Certain opportunities give us a chance to step into our parents’ shoes and experience appreciation in a whole new way. My latest opportunity came as I stood face-to-face with 24 boxes of freshly picked peaches and pears waiting to be canned.
I had gone to my parents’ home for my cousin Melva’s funeral earlier this month and saw the peaches and pears in my mother’s basement. Without a shred of experience, I had wonderfully optimistic hopes of canning all that fruit so my mother wouldn’t have to.
At 40 years of age, I had somehow managed to miss any opportunity to help her with the annual ritual of bottling the fruit to store for the winter. I asked her how I missed out on helping her all these years and we finally realized that I was always outside instead – moving cows, farming or participating in school activities.
Canning time coincides with one of the busiest times of the year at the ranch. So while the rest of us were moving cattle, mom was downstairs canning all by herself. Every year, she has bottled more than 200 quarts of peaches and more than 80 quarts of pears, but often, it wasn’t enough to get us through to next canning season.
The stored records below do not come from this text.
(* ===== verification/ServerAdmission.v ===== *)
(** * ServerAdmission: more clients than the server has places for

    The main thread decides by a number that the threads it has started have not
    updated yet.  Run on the code of [ServerCode]: any number of clients is
    admitted before the first thread counts itself, and then all of them do.  When
    the main thread waits until its threads have counted themselves, the limit
    holds. *)
From Stdlib Require Import Ascii String.
From stdpp Require Import prelude functions list strings.
From S2P Require Import Prelude CMonad CString SecretCode Messages Server ServerRefine.
From S2P Require Import ServerMain Threads ServerThreads ServerCode ServerRun ServerFate ServerSim ServerEnds.

Section admission.
Context (fuel : nat) (secret_code : list ascii).
Notation sim := (sim fuel secret_code).
Notation serve := (serve fuel secret_code).
Notation wreach := (wreach fuel secret_code).

Lemma reach_run w sched w' : wreach w → wrun sched w = Goes w' → wreach w'.
Proof.
  revert w. induction sched as [|i sched IH]; intros w Hw Hr; cbn [wrun] in Hr; [by injection Hr as <-|].
  destruct (wstep i w) as [w1| |] eqn:Hi; try done. eapply IH; [|done]. by eapply wreach_thread.
Qed.

(** A schedule of [Threads] is one of the code. *)
Lemma sim_follow w c sched c' :
  sim w c → Z.of_nat (length (w_threads w)) + 2 ≤ INT_MAX → wreach w → run sched c = Some c' →
  ∃ w', wreach w' ∧ sim w' c'.
Proof.
  intros Hs Hl Hw Hr. pose proof (sim_run _ _ _ _ sched Hs Hl) as Hgo.
  destruct (wrun sched w) as [w'| |] eqn:Hrun; [|congruence|done].
  destruct Hgo as (c2 & Hc2 & Hs2). rewrite Hr in Hc2. injection Hc2 as <-.
  exists w'. split; [by eapply reach_run|done].
Qed.

Section clients.
Context (k : client) (Hk : ∀ i, 0 ≤ k_rands k i ≤ INT_MAX).
Context (t1 t2 : sinstrs) (r : ended ()) (s' : srv).
Context (Hd : does true (serve k) (alone k) (t1 ++ t2) r s') (He : s_held s' = []).
Context (Hw : while_serving fuel (alone k) (λ _ s', served (alone k) s') r s').
Context (Ht1 : disciplined [] t1 = true) (Hdelta : delta NowCount t1 = 1) (Ht2 : t2 ≠ []).

(** [n] threads are created, and none has run. *)
Lemma admit_many n :
  ∃ w c, wreach w ∧ sim w c ∧ value c = (λ _, 0) ∧ owner c = (λ _, None) ∧
    w_threads w !! 0%nat = Some (Thr no_client (Loc (Conn [] [] []) 0) (Ret ())) ∧
    length (w_threads w) = S n ∧ threads c = fresh [] :: replicate n (fresh (t1 ++ t2)).
Proof.
  induction n as [|n (w & c & Hr & Hs & Hv & Ho & H0 & Hl & Hc)].
  - exists world_start, (start [[]]). split_and!; try done; [apply wreach_start|apply sim_start].
  - exists (World (w_count w) (w_owner w) (w_log w) (w_threads w ++ [Thr k (Loc (k_conn k) 0) (serve k)])),
      (Config (value c) (owner c) (threads c ++ [fresh (t1 ++ t2)])).
    split_and!; cbn [value owner threads w_threads]; try done.
    + apply (wreach_accept _ _ w k true); [done|done|]. unfold accept. rewrite H0. cbn [t_code].
      rewrite <- (sim_value _ _ _ _ Hs), Hv. done.
    + eapply sim_spawn; try done. lia.
    + by rewrite lookup_app_l by lia.
    + rewrite length_app, Hl. simpl. lia.
    + by rewrite Hc, replicate_S_end.
Qed.

(** They count themselves, one after the other. *)
Lemma greet_all n j :
  Z.of_nat n + 3 ≤ INT_MAX → (j ≤ n)%nat →
  ∃ w c, wreach w ∧ sim w c ∧ (∀ m, owner c m = None) ∧ length (w_threads w) = S n ∧
    threads c !! 0%nat = Some (fresh []) ∧
    (∀ i, (i < j)%nat → ∃ z, threads c !! S i = Some (Thread t1 t2 [] z)) ∧
    ∀ i, (j ≤ i < n)%nat → threads c !! S i = Some (fresh (t1 ++ t2)).
Proof.
  intros Hn. induction j as [|j IH]; intros Hj.
  - destruct (admit_many n) as (w & c & Hr & Hs & Hv & Ho & _ & Hl & Hc). exists w, c.
    split_and!; [done|done|by rewrite Ho|done|by rewrite Hc|lia|]. intros i Hi. rewrite Hc. cbn.
    apply lookup_replicate_2. lia.
  - destruct (IH ltac:(lia)) as (w & c & Hr & Hs & Ho & Hl & H0 & H1 & H2).
    destruct (solo_run c (S j) (fresh (t1 ++ t2)) t1 t2) as (c' & z & Hrun & Hc' & Ho');
      [apply H2; lia|done|by left|intros m; by rewrite Ho|done|].
    destruct (sim_follow w c _ c' Hs ltac:(rewrite Hl; lia) Hr Hrun) as (w' & Hr' & Hs').
    exists w', c'. pose proof (sim_length _ _ _ _ Hs) as Hlc. pose proof (sim_length _ _ _ _ Hs') as Hlc'.
    rewrite Hc', length_insert in Hlc'.
    split_and!; [done|done|done|lia|by rewrite Hc', list_lookup_insert_ne| |].
    + intros i Hi. rewrite Hc'. destruct (decide (i = j)) as [->|Hne].
      * exists z. by rewrite list_lookup_insert_eq by lia.
      * rewrite list_lookup_insert_ne by lia. apply H1. lia.
    + intros i Hi. rewrite Hc', list_lookup_insert_ne by lia. apply H2. lia.
Qed.

Lemma admitted_counted n :
  Z.of_nat n + 3 ≤ INT_MAX →
  ∃ w, wreach w ∧ length (w_threads w) = S n ∧ w_count w NowCount = Z.of_nat n ∧
    ∀ i x, w_threads w !! S i = Some x → over x = false.
Proof.
  intros Hn. destruct (greet_all n n Hn ltac:(lia)) as (w & c & Hr & Hs & _ & Hl & H0 & H1 & _).
  exists w. pose proof (sim_length _ _ _ _ Hs) as Hlc. split_and!; [done|done| |].
  - rewrite <- (sim_value _ _ _ _ Hs), (inv_value c (sim_inv _ _ _ _ Hs)).
    destruct (threads c) as [|t ts] eqn:Hts; [done|]. injection H0 as ->.
    change (total NowCount (fresh [] :: ts)) with (0 + total NowCount ts).
    rewrite (total_all _ _ t1), Hdelta; [simpl in Hlc; lia|].
    intros t [i Hi]%list_elem_of_lookup. destruct (H1 i) as [z Hz].
    { pose proof (lookup_lt_Some _ _ _ Hi). simpl in Hlc. lia. }
    change (ts !! i = Some (Thread t1 t2 [] z)) in Hz. rewrite Hi in Hz. by injection Hz as ->.
  - intros i x Hx. destruct (over x) eqn:Hover; [|done]. exfalso.
    destruct (H1 i) as [z Hz]. { pose proof (lookup_lt_Some _ _ _ Hx). lia. }
    destruct (sim_linked _ _ _ _ Hs _ _ _ Hx Hz) as (r0 & s0 & s & Hvw & _).
    by destruct (view_over _ _ _ _ _ _ _ Hvw Hover) as (? & _).
Qed.
End clients.

Lemma over_the_places k n :
  (∀ i, 0 ≤ k_rands k i ≤ INT_MAX) → Z.of_nat n + 3 ≤ INT_MAX →
  ∃ w, wreach w ∧ length (w_threads w) = S n ∧ w_count w NowCount = Z.of_nat n ∧
    ∀ i x, w_threads w !! S i = Some x → over x = false.
Proof.
  intros Hk Hn. destruct (does_serve fuel secret_code k Hk) as (t1 & t2 & r & s' & Hd & He & Hw & H1 & H2 & H3).
  by eapply admitted_counted.
Qed.

(** ** The limit *)

(** A client is accepted only when every thread has counted its client. *)
Inductive settled : world → Prop :=
  | settled_start : settled world_start
  | settled_thread w i w' : settled w → wstep i w = Goes w' → settled w'
  | settled_accept w k created w' :
      settled w → w_count w Count = Z.of_nat (length (w_threads w)) - 1 →
      (∀ i, 0 ≤ k_rands k i ≤ INT_MAX) → accept fuel secret_code k created w = Some w' → settled w'.

(** The place that a thread has or may still take, by what it has executed. *)
Definition reserved (p : sinstrs) : Z :=
  if bool_decide (delta Count p = 1) then delta NowCount p else 1.
Definition places (ps : list sinstrs) : Z := foldr (λ p z, reserved p + z) 0 ps.
Definition occupied (ps : list sinstrs) : Z :=
  match ps with [] => 0 | p :: ps => delta NowCount p + places ps end.

Lemma places_app ps qs : places (ps ++ qs) = places ps + places qs.
Proof.
  induction ps as [|p ps IH]; [done|]. change (reserved p + places (ps ++ qs) = reserved p + places ps + places qs). lia.
Qed.

Lemma places_insert ps i p q :
  ps !! i = Some p → reserved q ≤ reserved p → places (<[i := q]> ps) ≤ places ps.
Proof.
  revert i. induction ps as [|p0 ps IH]; intros [|i] Hi Hle; [done|done|injection Hi as ->|].
  - change (reserved q + places ps ≤ reserved p + places ps). lia.
  - change (reserved p0 + places (<[i := q]> ps) ≤ reserved p0 + places ps). specialize (IH i Hi Hle). lia.
Qed.

Lemma occupied_insert ps i p q :
  ps !! i = Some p → (if role i then reserved q ≤ reserved p else delta NowCount q ≤ delta NowCount p) →
  occupied (<[i := q]> ps) ≤ occupied ps.
Proof.
  destruct ps as [|p0 ps], i as [|i]; intros Hi Hle; try done; cbn [role] in Hle.
  - injection Hi as ->. change (delta NowCount q + places ps ≤ delta NowCount p + places ps). lia.
  - change (delta NowCount p0 + places (<[i := q]> ps) ≤ delta NowCount p0 + places ps).
    pose proof (places_insert ps i p q Hi Hle). lia.
Qed.

(** A store within the rules. *)
Lemma store_reserved may v d s p :
  (∀ v, counter_of v s = delta v p) → (∀ v, -1 ≤ counter_of v s ≤ 1) → -1 ≤ counter_of v s + d ≤ 1 →
  placed may v d s →
  if may then reserved (p ++ [Store v d]) ≤ reserved p
  else delta NowCount (p ++ [Store v d]) ≤ delta NowCount p.
Proof.
  intros Hc Hs Hd Hpl. unfold reserved. rewrite !delta_snoc, <- !Hc.
  pose proof (Hs NowCount). pose proof (Hs Count).
  destruct v; cbn [placed change] in *; repeat case_bool_decide; destruct may; try done || lia.
Qed.

Lemma step_occupied w c i c' :
  sim w c → run_step i c = Some c' →
  occupied (executed <$> threads c') ≤ occupied (executed <$> threads c).
Proof.
  intros Hs (t & y & p & f & o & h & z & Ht & Hp & ->)%step_shape. cbn [threads]. rewrite list_fmap_insert.
  apply (occupied_insert _ _ (executed t)); [by rewrite list_lookup_fmap, Ht|]. cbn [executed].
  destruct (lookup_lt_is_Some_2 (w_threads w) i) as [x Hx].
  { rewrite <- (sim_length _ _ _ _ Hs). by eapply lookup_lt_Some. }
  destruct (sim_linked _ _ _ _ Hs _ _ _ Hx Ht) as (r & s' & s & [_ _ Hc Hsm _ Hcode _] & _).
  destruct Hcode as [Hcode|(v & d & k & q & _ & Hq & Hd & Hpl & _)].
  - assert (∀ v, delta v (executed t ++ [y]) = delta v (executed t)) as Hy.
    { intros v. rewrite delta_snoc. rewrite Hp in Hcode.
      destruct (t_code x) as [a| | | | | | | | |]; cbn [does] in Hcode; try done;
        first [by destruct Hcode as (? & _)|destruct Hcode as (? & [= -> _] & _)
              |destruct Hcode as (? & ? & [= -> _] & _)|destruct Hcode as (? & ? & ? & [= -> _] & _)];
        cbn [change]; lia. }
    unfold reserved. rewrite !Hy. by destruct (role i).
  - rewrite Hp in Hq. injection Hq as -> _. by eapply store_reserved.
Qed.

(** All clients are counted: every thread that has a place holds it. *)
Lemma places_settled (ps : list sinstrs) :
  (∀ p, p ∈ ps → delta Count p ≤ 1) → foldr (λ p z, delta Count p + z) 0 ps = Z.of_nat (length ps) →
  places ps = foldr (λ p z, delta NowCount p + z) 0 ps.
Proof.
  intros Hle Hsum.
  assert (∀ qs : list sinstrs, (∀ p, p ∈ qs → delta Count p ≤ 1) →
    foldr (λ p z, delta Count p + z) 0 qs ≤ Z.of_nat (length qs)) as Hmax.
  { clear. intros qs Hle. induction qs as [|q qs IH]; [done|]. cbn [foldr length].
    pose proof (Hle q ltac:(by left)). pose proof (IH (λ p Hp, Hle p ltac:(by right))). lia. }
  revert Hle Hsum. induction ps as [|p ps IH]; intros Hle Hsum; [done|]. cbn [foldr length] in Hsum |- *.
  pose proof (Hle p ltac:(by left)) as Hp. pose proof (Hmax ps (λ p Hp, Hle p ltac:(by right))) as Hps.
  change (places (p :: ps)) with (reserved p + places ps). unfold reserved.
  rewrite bool_decide_true by lia. rewrite IH; [done|auto using list_elem_of_further|lia].
Qed.

Lemma total_executed v (ts : list sthread) :
  total v ts = foldr (λ p z, delta v p + z) 0 (executed <$> ts).
Proof.
  induction ts as [|t ts IH]; [done|]. cbn [fmap list_fmap foldr]. rewrite <- IH. done.
Qed.

(** What every thread has counted so far. *)
Lemma sim_executed w c p v :
  sim w c → p ∈ executed <$> threads c → -1 ≤ delta v p ≤ 1.
Proof.
  intros Hs [i Hi]%list_elem_of_lookup. rewrite list_lookup_fmap in Hi.
  destruct (threads c !! i) as [t|] eqn:Ht; [|done]. injection Hi as <-.
  destruct (lookup_lt_is_Some_2 (w_threads w) i) as [x Hx].
  { rewrite <- (sim_length _ _ _ _ Hs). by eapply lookup_lt_Some. }
  destruct (sim_linked _ _ _ _ Hs _ _ _ Hx Ht) as (r & s' & s & [] & _). by rewrite <- vw_count.
Qed.

Lemma count_occupied w c : sim w c → w_count w NowCount ≤ occupied (executed <$> threads c).
Proof.
  intros Hs. rewrite <- (sim_value _ _ _ _ Hs), (inv_value c (sim_inv _ _ _ _ Hs)), total_executed.
  assert (∀ p, p ∈ executed <$> threads c → delta NowCount p ≤ reserved p) as Hle.
  { intros p Hp. pose proof (sim_executed w c p NowCount Hs Hp). unfold reserved. case_bool_decide; lia. }
  destruct (executed <$> threads c) as [|p ps]; [done|]. cbn [foldr occupied].
  assert (foldr (λ p z, delta NowCount p + z) 0 ps ≤ places ps); [|lia].
  assert (∀ q, q ∈ ps → delta NowCount q ≤ reserved q) as Hps by auto using list_elem_of_further.
  clear Hle. induction ps as [|q ps IH]; [done|]. cbn [foldr].
  change (places (q :: ps)) with (reserved q + places ps).
  pose proof (Hps q ltac:(by left)). pose proof (IH (λ p Hp, Hps p ltac:(by right))). lia.
Qed.

(** The main thread is idle, and every client is counted. *)
Lemma settled_occupied w c x :
  sim w c → w_threads w !! 0%nat = Some x → t_code x = Ret () →
  w_count w Count = Z.of_nat (length (w_threads w)) - 1 →
  occupied (executed <$> threads c) = w_count w NowCount.
Proof.
  intros Hs Hx Hk Hn. pose proof (sim_executed w c) as Hex. pose proof (sim_length _ _ _ _ Hs) as Hl.
  destruct (sim_lookup _ _ _ _ _ _ Hs Hx) as [t Ht].
  destruct (sim_linked _ _ _ _ Hs _ _ _ Hx Ht) as (r & s' & s & Hvw & (_ & H1 & _ & H3)).
  assert (over x = true) as Hover by (unfold over; by rewrite Hk).
  destruct (view_over _ _ _ _ _ _ _ Hvw Hover) as (_ & -> & Hr). rewrite Hk in Hr. destruct r; try done.
  pose proof (vw_count _ _ _ _ _ _ _ Hvw Count) as Hc. pose proof (vw_count _ _ _ _ _ _ _ Hvw NowCount) as Hc'.
  rewrite <- (sim_value _ _ _ _ Hs), (inv_value c (sim_inv _ _ _ _ Hs)) in Hn |- *.
  rewrite total_executed in Hn |- *.
  destruct (threads c) as [|t0 ts]; [done|]. injection Ht as ->.
  cbn [fmap list_fmap foldr occupied] in Hn, Hex |- *. simpl in Hl, Hc, Hc'. rewrite places_settled; [done| |].
  - intros p Hp. by apply (Hex p Count Hs); right.
  - rewrite length_fmap. lia.
Qed.

Lemma settled_limit w :
  settled w → Z.of_nat (length (w_threads w)) + 2 ≤ INT_MAX →
  ∃ c, sim w c ∧ occupied (executed <$> threads c) ≤ CLIENTS_NOW_MAX_COUNT.
Proof.
  induction 1 as [|w i w' _ IH Hst|w k created w' _ IH Hn Hr Ha]; intros Hl.
  - exists (start [[]]). split; [apply sim_start|done].
  - pose proof (wstep_length _ _ _ Hst) as Hl'. rewrite Hl' in Hl. destruct (IH Hl) as (c & Hs & Ho).
    pose proof (sim_step _ _ w c i Hs Hl) as Hgo. rewrite Hst in Hgo. destruct Hgo as (c' & Hc' & Hs').
    exists c'. split; [done|]. pose proof (step_occupied _ _ _ _ Hs Hc'). lia.
  - pose proof (accept_length _ _ _ _ _ _ Ha) as Hl'. destruct (IH ltac:(lia)) as (c & Hs & Ho).
    destruct (sim_accept _ _ _ _ _ _ _ Hs Hr Ha) as (c' & Hs' & [He|[Hlt He]]); exists c'; (split; [done|]);
      rewrite He; [done|].
    unfold accept in Ha. destruct (w_threads w !! 0%nat) as [x|] eqn:Hx; [|done].
    destruct (t_code x) as [[]| | | | | | | | |] eqn:Hk; try done.
    pose proof (settled_occupied w c x Hs Hx Hk Hn) as Hocc.
    destruct (executed <$> threads c) as [|p ps]; [done|]. cbn [app occupied] in Hocc |- *.
    rewrite places_app. change (places [[]]) with 1. lia.
Qed.
End admission.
Since fresh fruit is hard to come by on our rural ranch, hot meals at lunchtime for all the family and the ranch hands is always crowned with bottled peaches or pears for dessert accompanied by a cookie or piece of cake or pie.
But this year, I thought I would give her the gift of skipping this laborious chore. So I set myself up in her makeshift kitchen in the basement in a routine that is best described by the word, “precarious.” Not all of the burners work on her stove, so I set up some hot plates on rickety old TV dinner trays and found enough cords to connect to various electrical outlets so I wouldn’t blow a fuse – such are the challenges of living in an older ranch house. The large canner set on two stove burners while the saucepan for warming lids barely fit. I had sugar water heating and I was peeling and pitting peaches as fast as I could. I also couldn’t believe all the time required for preparatory chores like cleaning all the bottles and sanitizing all the lids and rings.
I have to admit, it was a lonely job and several times, I caught myself thinking grateful thoughts for my mother’s dedication to this chore of provident living.
After 10 hours of fast and furious work, I was disheartened to realize I had only made it though 7-and-a-half boxes of peaches. I was disappointed that my dent was so small, but my mom was of course, very grateful.
When it was all said and done, mom sent me a picture of her storage shelves proudly displaying the colorful jars – 207 peaches and 81 quarts of pears. It’s an amazing task that I doubt I’ll ever be able to match. But I’m grateful that I finally gave it a try and learned a few skills in the process.